Wishing you the best OP.

LargeAmericanoQuick · 08/04/2026 22:31

It's a thing. It's your body/hormones picking a fertile man to have a last chance of a baby with!

Don't beat yourself up 😆. Sanity will return.

aquashiv · 08/04/2026 22:48

The phrase 'The best way to get over someone is to get under someone' comes to mind during times like this. 😃

ComedyGuns · 08/04/2026 23:03

Well you just obviously really fancy him, train-wreck that he is.

This will pass - don’t over-think things.

nochance17 · 08/04/2026 23:06

It sounds like a codependent relationship. You are overly invested in him and the outcome of his new relationship. Focus on yourself. He sounds like a nightmare.

Firesidechatter · 09/04/2026 07:12

nochance17 · 08/04/2026 23:06

It sounds like a codependent relationship. You are overly invested in him and the outcome of his new relationship. Focus on yourself. He sounds like a nightmare.

It’s not remotely co dependent. He’s involved with someone else. The op fancying him and thinking if his relationship ended she’d get him doesnt change that.

op, did you sleep with him? The blocking him, the jealous reaction, the talking to him about it and him being “unrepentant “makes me think there is much more to this than you’re admitting, and you’re now gutted the fact he’s eventually single and didnt pick you.

even if not, it’s clear you supported him as you wanted to be with him, and have now realised he has absolutely no intention of forming a romantic relationship with you.

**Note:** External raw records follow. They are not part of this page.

(* ===== verification/Replicas.v ===== *)
(** Validators agree on the order.

    Two honest validators of an epoch run the ordering half of the core
    ([Order]) on their own DAGs, at their own pace. Their blocks, with every
    batch in them, and their checkpoints are one sequence, of which each holds a
    prefix: the safety of the commit rule ([Commit]), lockstep of commits
    ([Lockstep]) and the invariants of one core ([OrderLog]) composed. *)

From stdpp Require Import prelude gmap list sorting.
From Stdlib Require Import NArith ZArith Lia.
From S2P Require Import Prelude Committee Checkpoint Merkle Rbc Vertex Dag DagWalk Schedule Commit Batch Order OrderLog Lockstep.

(** ** The rule reads the leaders only *)

Section ext.
Context (c : Committee) (l1 l2 : Round -> nat -> ValidatorIndex) (Hl : forall r i, l1 r i = l2 r i).
Context (g : Dag) (fp : FirstProposals).

Lemma slot_vertex_ext s : slot_vertex l1 g s = slot_vertex l2 g s.
Proof. unfold slot_vertex. by rewrite Hl. Qed.

Lemma direct_ext s : direct c l1 g fp s = direct c l2 g fp s.
Proof. destruct s as [r k]. unfold direct. rewrite slot_vertex_ext. by rewrite Hl. Qed.

Lemma anchor_decision_ext s later : anchor_decision l1 g s later = anchor_decision l2 g s later.
Proof.
  induction later as [|[b [a| |]] later IH]; cbn [anchor_decision]; [done| |done|done].
  by rewrite slot_vertex_ext.
Qed.

Lemma decide_down_ext ss : decide_down c l1 g fp ss = decide_down c l2 g fp ss.
Proof.
  induction ss as [|s ss IH]; cbn [decide_down]; [done|]. rewrite IH. f_equal. f_equal.
  unfold decide_slot, indirect. rewrite direct_ext. destruct (direct c l2 g fp s); try done.
  apply anchor_decision_ext.
Qed.

Lemma decide_slots_ext slots n : decide_slots c l1 slots g fp n = decide_slots c l2 slots g fp n.
Proof.
  unfold decide_slots. destruct (top_round g fp) as [t|]; [|done]. destruct (checked_sub t 1); [|done].
  apply decide_down_ext.
Qed.
End ext.

(** ** Slots in order *)

(** [ss] are the slots from [next] on, up to a round. *)
Definition runs_from (slots : nat) (hi : Round) (next : Slot) (ss : list Slot) : Prop :=
  StronglySorted slot_lt ss /\
  forall s, s ∈ ss <-> ~ slot_lt s next /\ s.1 <= hi /\ (s.2 < slots)%nat.

Lemma runs_from_cons slots hi next s ss : (next.2 < slots)%nat ->
  runs_from slots hi next (s :: ss) -> s = next /\ runs_from slots hi (slot_after slots next) ss.
Proof.
  intros Hn [Hs Hin]. apply StronglySorted_cons in Hs as [HF Hs]. rewrite Forall_forall in HF.
  assert (s = next) as ->.
  { pose proof (proj1 (Hin s) (list_elem_of_here _ _)) as (Hge & Hle & _).
    assert (next ∈ s :: ss) as Hnx.
    { apply Hin. unfold slot_lt in *. split_and!; lia. }
    apply elem_of_cons in Hnx as [|Hnx]; [done|]. specialize (HF next Hnx). done. }
  split; [done|]. split; [done|]. intros x.
  assert (x ∈ ss <-> x ∈ next :: ss /\ x <> next) as ->.
  { split.
    - intros Hx. split; [by right|]. intros ->. specialize (HF next Hx). unfold slot_lt in HF. lia.
    - intros [[->|Hx]%elem_of_cons Hne]; done. }
  rewrite Hin. destruct x as [r i], next as [r' i']. unfold slot_lt, slot_after. cbn [fst snd] in *.
  destruct (Nat.eqb_spec (i' + 1) slots); cbn [fst snd]; split.
  - intros ((H1 & H2 & H3) & Hne). split_and!; try done. intros [|[]]; [|lia]. apply Hne. f_equal; lia.
  - intros (H1 & H2 & H3). split; [split_and!; try done; lia|]. intros [= -> ->]. lia.
  - intros ((H1 & H2 & H3) & Hne). split_and!; try done. intros [|[? ?]]; [lia|]. apply Hne. f_equal; lia.
  - intros (H1 & H2 & H3). split; [split_and!; try done; lia|]. intros [= -> ->]. lia.
Qed.

Lemma decide_slots_runs c lead slots g fp n ds : decide_slots c lead slots g fp n = ds -> ds <> [] ->
  exists t, top_round g fp = Some t /\ 1 <= t /\ runs_from slots (t - 1) n ds.*1.
Proof.
  intros <- Hne. unfold decide_slots in *. destruct (top_round g fp) as [t|]; [|done].
  unfold checked_sub in *. destruct (N.leb_spec 1 t); [|done]. exists t. split_and!; [done|done|].
  rewrite decide_down_keys. split; [apply StronglySorted_filter, slots_between_sorted|].
  intros s. rewrite list_elem_of_filter, slots_between_elem. unfold slot_lt. split.
  - intros (? & ? & ?). split_and!; try done; lia.
  - intros (? & ? & ?). split_and!; try done; lia.
Qed.

Section replicas.
Context (draw_hash : Digest -> Round -> nat -> N) (seed_hash : Digest -> Digest).
Context (order_hash : Digest -> N -> N -> Digest -> Digest).
Context (ordering_digest : OrderingState -> Digest) (cp_digest : Checkpoint -> Digest).
Context (root_of : list Digest -> Digest).
(** What executing the block at a height gives, and the next committee. *)
Context (result_at : N -> Digest * Digest * list Digest) (next_root : Digest).
Context (c : Committee) (faulty : ValidatorIndex -> bool) (digest : Vertex -> Digest).
Context (U : Round -> ValidatorIndex -> option (Digest * Vertex)).
Context (cfg : CoreConfig) (start : EpochStart) (seed : Digest).

Abbreviation commit := (Order.commit seed_hash order_hash ordering_digest cp_digest root_of).
Abbreviation try_commit :=
  (Order.try_commit draw_hash seed_hash order_hash ordering_digest cp_digest root_of).
Abbreviation try_commit_loop :=
  (Order.try_commit_loop draw_hash seed_hash order_hash ordering_digest cp_digest root_of).
Abbreviation take_decisions :=
  (Order.take_decisions draw_hash seed_hash order_hash ordering_digest cp_digest root_of).
Abbreviation view k lo :=
  (ViewOk faulty digest U (x_dag (co_verts k)) (x_first_proposals (co_verts k)) lo).
Abbreviation sched k := (o_schedule (co_ord k)).
Abbreviation SchedOk := (Lockstep.SchedOk draw_hash).
Abbreviation Ready := (Lockstep.Ready draw_hash faulty digest U).

(** ** A validator's run *)

(** Heights have not wrapped around. *)
Definition fits (k : Core) : Prop :=
  es_first_height start + N.of_nat (length (blocks (log_of k))) < 2 ^ 64.

(** What messages and ticks change: vertices delivered into the DAG, payloads,
    certificates; not the order. A validator whose two verifiers disagree halts. *)
Record receives (k k' : Core) : Prop := {
  rv_other : other_change k k';
  rv_sched : sched k' = sched k;
  rv_slot : o_next_slot (co_ord k') = o_next_slot (co_ord k);
  rv_halted : o_halted (co_ord k) = true -> o_halted (co_ord k') = true;
  rv_last : o_last_committed (co_ord k') = o_last_committed (co_ord k);
  rv_ordered : o_ordered (co_ord k') = o_ordered (co_ord k);
  rv_avail : b_availability (co_bat k') = b_availability (co_bat k);
  rv_executed : b_executed_through (co_bat k') = b_executed_through (co_bat k);
  rv_floor : dag_floor (x_dag (co_verts k')) = dag_floor (x_dag (co_verts k));
  rv_view : view k' (o_next_slot (co_ord k')).1;
}.

Inductive replica_step (k : Core) : Core -> Prop :=
| rp_commit : replica_step k (try_commit k)
| rp_release : replica_step k (release_segments k)
| rp_executed h : let x := result_at h in
    replica_step k (on_executed cp_digest root_of k h x.1.1 x.1.2 x.2)
| rp_root : replica_step k (set_next_committee_root cp_digest root_of k next_root)
| rp_leader r i :
    replica_step k (set_schedule k (leader draw_hash (sched k) r i).1 (o_halted (co_ord k)))
| rp_receive k' : receives k k' -> replica_step k k'.

(** The states of validator [me] in the epoch. *)
Inductive replica_run (me : ValidatorIndex) : Core -> Prop :=
| rr_start : replica_run me (core_new cfg c me start seed)
| rr_step k k' : replica_run me k -> replica_step k k' -> fits k' -> replica_run me k'.

Lemma replica_core_step k k' : replica_step k k' ->
  core_step draw_hash seed_hash order_hash ordering_digest cp_digest root_of result_at k k'.
Proof.
  intros [ | |h x| |r i|k'' []].
  - apply core_commit.
  - apply core_release.
  - by apply (core_executed _ _ _ _ _ _ _ _ h x).
  - apply core_root.
  - apply core_other. split; try done. exists []. cbn. by rewrite app_nil_r.
  - by apply core_other.
Qed.

Context (wf : CommitteeWf c) (Hf : weight c faulty <= max_faulty c).
Context (HB : UniverseBinds c faulty digest U) (Hstart : StartOk result_at start).

(** *** The state between steps *)

Record Good (k : Core) : Prop := {
  gd_run : RunOk cp_digest root_of result_at cfg (c_epoch c) start k;
  gd_committee : co_committee k = c;
  gd_executed : b_executed_through (co_bat k) = 0;
  gd_sched : exists n, SchedOk (sched k) n;
  gd_base : dr_base (sc_drawn (sched k)) <= (o_next_slot (co_ord k)).1;
  gd_slot : ((o_next_slot (co_ord k)).2 < sc_slots (sched k))%nat;
  gd_view : view k (o_next_slot (co_ord k)).1;
}.

Lemma good_start me : Good (core_new cfg c me start seed).
Proof.
  destruct Hstart. split; try done.
  - by apply (core_new_ok draw_hash seed_hash order_hash).
  - exists 0%nat. apply schedule_new_sched.
  - cbn. lia.
Qed.

(** *** Steps that leave the order alone *)

Lemma other_full_log k k' : other_change k k' -> full_log k' = full_log k.
Proof.
  intros Ho. destruct (oc_events _ _ Ho) as (es & He & HF). unfold full_log. rewrite He, omap_app, (oc_waiting _ _ Ho).
  rewrite (omap_nothing _ es), app_nil_r; [done|]. eapply Forall_impl; [exact HF|]. by intros [] [].
Qed.

Lemma other_rline k k' : other_change k k' -> rline k' = rline k.
Proof.
  intros Ho. unfold rline. destruct (other_views k k' Ho) as (_ & -> & _). by rewrite (oc_cps _ _ Ho).
Qed.

Lemma receives_lock k k' : receives k k' -> lock k k'.
Proof.
  intros []. pose proof rv_other0 as []. split; try congruence.
  - symmetry. by apply other_full_log.
  - symmetry. by apply other_rline.
Qed.

Lemma set_executed_lock k m root : lock k (set_executed k m root).
Proof. by split. Qed.

Lemma draw_lock k n r i h : SchedOk (sched k) n -> h = o_halted (co_ord k) ->
  lock k (set_schedule k (leader draw_hash (sched k) r i).1 h).
Proof.
  intros Hs ->. destruct (leader_core draw_hash (sched k) n r i Hs) as [He _]. split; try done.
Qed.

(** Waiting segments are past what was executed before the epoch, so that they
    are emitted as they were ordered. *)
Lemma waiting_heights k s : Good k -> fits k -> WSegment s ∈ b_waiting (co_bat k) -> 1 <= ws_height s.
Proof.
  intros [([Hlog _ _] & _) _ _ _ _ _ _] Hfit Hin. destruct Hlog as [Hh _ _ _ _]. destruct Hstart.
  assert (ws_height s ∈ (blocks (log_of k)).*1) as Hb.
  { apply list_elem_of_fmap. exists (ws_height s, ws_timestamp_ms s). split; [done|].
    apply list_elem_of_omap. exists (LBlock (ws_height s) (ws_timestamp_ms s)). split; [|done].
    unfold log_of. apply elem_of_app. right. apply list_elem_of_fmap. by exists (WSegment s). }
  rewrite Hh in Hb. apply list_elem_of_fmap in Hb as (i & -> & Hi%elem_of_seq). unfold fits in Hfit.
  rewrite wadd64_below; lia.
Qed.

Lemma release_segment_lock k s rest : b_waiting (co_bat k) = WSegment s :: rest ->
  b_executed_through (co_bat k) < ws_height s ->
  existsb (fun b => negb (bool_decide (is_Some (b_payloads (co_bat k) !! b_digest (ob_batch b))))) (ws_batches s) = false ->
  lock k (release_segment k s rest).
Proof.
  intros Hw Hx He. split; try done.
  - unfold full_log, release_segment. cbn. rewrite Hw, omap_app, <-app_assoc. cbn. f_equal. f_equal.
    rewrite (proj2 (N.leb_gt _ _) Hx). destruct s as [h a t bs n]. cbn in *. do 2 f_equal. clear - He.
    induction bs as [|b bs IH]; [done|]. cbn in *. apply orb_false_iff in He as [Hb He].
    apply negb_false_iff, bool_decide_eq_true in Hb as [p ->]. cbn. by rewrite <-IH.
  - unfold rline, signed, release_segment. cbn. by rewrite omap_app, app_nil_r.
Qed.

Lemma release_loop_lock waiting k : b_waiting (co_bat k) = waiting ->
  b_executed_through (co_bat k) = 0 -> Forall (fun w => match w with WSegment s => 1 <= ws_height s | _ => True end) waiting ->
  lock k (release_loop k waiting) /\ b_executed_through (co_bat (release_loop k waiting)) = 0 /\
  sched (release_loop k waiting) = sched k /\ co_verts (release_loop k waiting) = co_verts k.
Proof.
  revert k. induction waiting as [|[s|h] rest IH]; intros k Hw Hx HF; cbn [release_loop]; [done| |];
    apply Forall_cons in HF as [Hh HF].
  - destruct (_ && existsb _ _) eqn:E; [done|].
    assert (lock k (release_segment k s rest)) as Hl.
    { apply release_segment_lock; [done|lia|]. rewrite Hx in E.
      by rewrite (proj2 (N.leb_gt _ _)) in E by lia. }
    destruct (IH (release_segment k s rest)) as (H1 & H2 & H3 & H4); [done|done|done|].
    split_and!; [by etrans|done|by rewrite H3|by rewrite H4].
  - assert (lock k (emit (set_waiting k rest) [EvEpochEnds h])) as Hl.
    { split; try done.
      - unfold full_log. cbn. by rewrite Hw, omap_app, <-app_assoc.
      - unfold rline, signed. cbn. by rewrite omap_app, app_nil_r. }
    destruct (IH (emit (set_waiting k rest) [EvEpochEnds h])) as (H1 & H2 & H3 & H4); [done|done|done|].
    split_and!; [by etrans|done|by rewrite H3|by rewrite H4].
Qed.
Definition on_batch (n : Node) (from : ValidatorIndex) (p : BatchPayload) : Node :=
  if negb (bp_author p =? from)%nat || negb (bp_epoch p =? c_epoch (comm_of n))
     || (MAX_BATCH_BYTES <? N.of_nat (length (bp_body p))) || o_halted (co_ord (nd_core n)) then n
  else
    let d := batch_digest p in
    if held_payload n d then n
    else
      let b := bat_of n in
      let base := released_through (b_availability b) (bp_author p) in
      let wanted := bool_decide (is_Some (b_wanted b !! d)) in
      if (wadd64 base MAX_AHEAD_PER_AUTHOR <=? bp_sequence p)
         || (negb wanted && ((bp_sequence p <? base)
             || bool_decide (is_Some (b_carry_pool b !! (bp_author p, bp_sequence p))))) then n
      else
        let n := upd_bat (fun b => set_wanted b (delete d (b_wanted b))) n in
        let n := if base <=? bp_sequence p
                 then upd_bat (fun b => set_carry_pool b
                        (<[(bp_author p, bp_sequence p) := batch_reference p]> (b_carry_pool b))) n
                 else n in
        store_payload n d p.

Definition submit_part (n : Node) (part : BatchPart) : Node :=
  let payload := seal (c_epoch (comm_of n)) (me_of n) (n_next_batch_sequence (nd_pace n)) [part] in
  if o_halted (co_ord (nd_core n)) || (MAX_BATCH_BYTES <? N.of_nat (length (bp_body payload)))
     || (MAX_TRANSACTIONS_PER_BLOCK <? p_transactions part)
  then emits [EvUnordered payload] n
  else
    let n := set_pace n (set_sequence (nd_pace n) (wadd64 (n_next_batch_sequence (nd_pace n)) 1)) in
    let r := batch_reference payload in
    let n := store_payload n (b_digest r) payload in
    let n := journal n (JBatch payload) in
    let n := upd_bat (fun b => set_own b (b_own_unintroduced b ++ [r]) (b_own_introduced b)) n in
    send n All (MBatch payload).

(** ** Rounds *)

Definition round_weight (n : Node) (r : Round) : N :=
  nsum ((fun p => seats (comm_of n) p.1) <$> dag_round (dag_of n) r).

Definition is_idle (n : Node) : bool :=
  let b := bat_of n in
  bool_decide (b_own_unintroduced b = []) && bool_decide (b_own_introduced b = ∅)
  && bool_decide (b_carry_pool b = ∅) && match b_waiting b with [] => true | _ => false end
  && match n_last_payload_round (nd_pace n) with
     | None => true
     | Some r => match o_last_committed (co_ord (nd_core n)) with
                 | Some c => wadd64 r 1 <? c
                 | None => false
                 end
     end.

Definition max_uncommitted_rounds (n : Node) : Round :=
  N.min (N.max (cg_gc_depth (cfg_of n)) MIN_UNCOMMITTED_ROUNDS * 2) U64_MAX.

(** The round a node proposes in of its own pace at most. *)
Definition round_cap (n : Node) : Round :=
  sat_add64 (default 0 (o_last_committed (co_ord (nd_core n)))) (max_uncommitted_rounds n).

Definition stall_after_ms (n : Node) : N :=
  let pace := if is_idle n then cg_idle_round_interval_ms (cfg_of n) else cg_min_round_interval_ms (cfg_of n) in
  N.min (N.max (N.max (cg_leader_timeout_ms (cfg_of n)) (cg_fetch_retry_ms (cfg_of n))) pace * 2) U64_MAX.

Definition sched_of (n : Node) : Schedule := o_schedule (co_ord (nd_core n)).

(** Asking for the leaders of a round draws them, and keeps the draw. *)
Definition draw_to (n : Node) (r : Round) : Node :=
  upd_core (fun k => set_schedule k (leader draw_hash (o_schedule (co_ord k)) r 0).1 (o_halted (co_ord k))) n.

seventeenofsumday · 09/04/2026 07:35

Honestly op it kinda comes across that you enjoyed their relationship being rocky, and loved being the saviour to this bloke and looking like a better woman than your friend. I honestly think now you're left with him being happy with someone else you've missed that feeling of superiority and feeling wanted /needed etc. And also I reckon you probably fancied him for a while but have been kidding yourself you're just a 'motherly support' 🙄

Candy24 · 09/04/2026 07:41

Wow your a horrible friend also being anxious is horrible. You should go hide in shame

Decacaffeinatednow · 09/04/2026 08:08

@Candy24
The op says she was abusive as well as being anxious.

Sassylovesbooks · 09/04/2026 08:18

Your rational brain knows that this man is not partner material, let alone husband material! I suspect you enjoyed 'mothering' him and being the person he came to if there's a problem. It's not the man you miss, it's being needed that you miss.

Blocking him is probably a good idea. Keeping in contact is pointless. You'll be stuck in a neverending cycle. He may be aware you have a soft spot for him, and he exploited that to his advantage.

Keep yourself busy. Remind yourself that in reality this man isn't someone you'd want a relationship with. The feelings will pass. I suggest you perhaps seek some therapy too.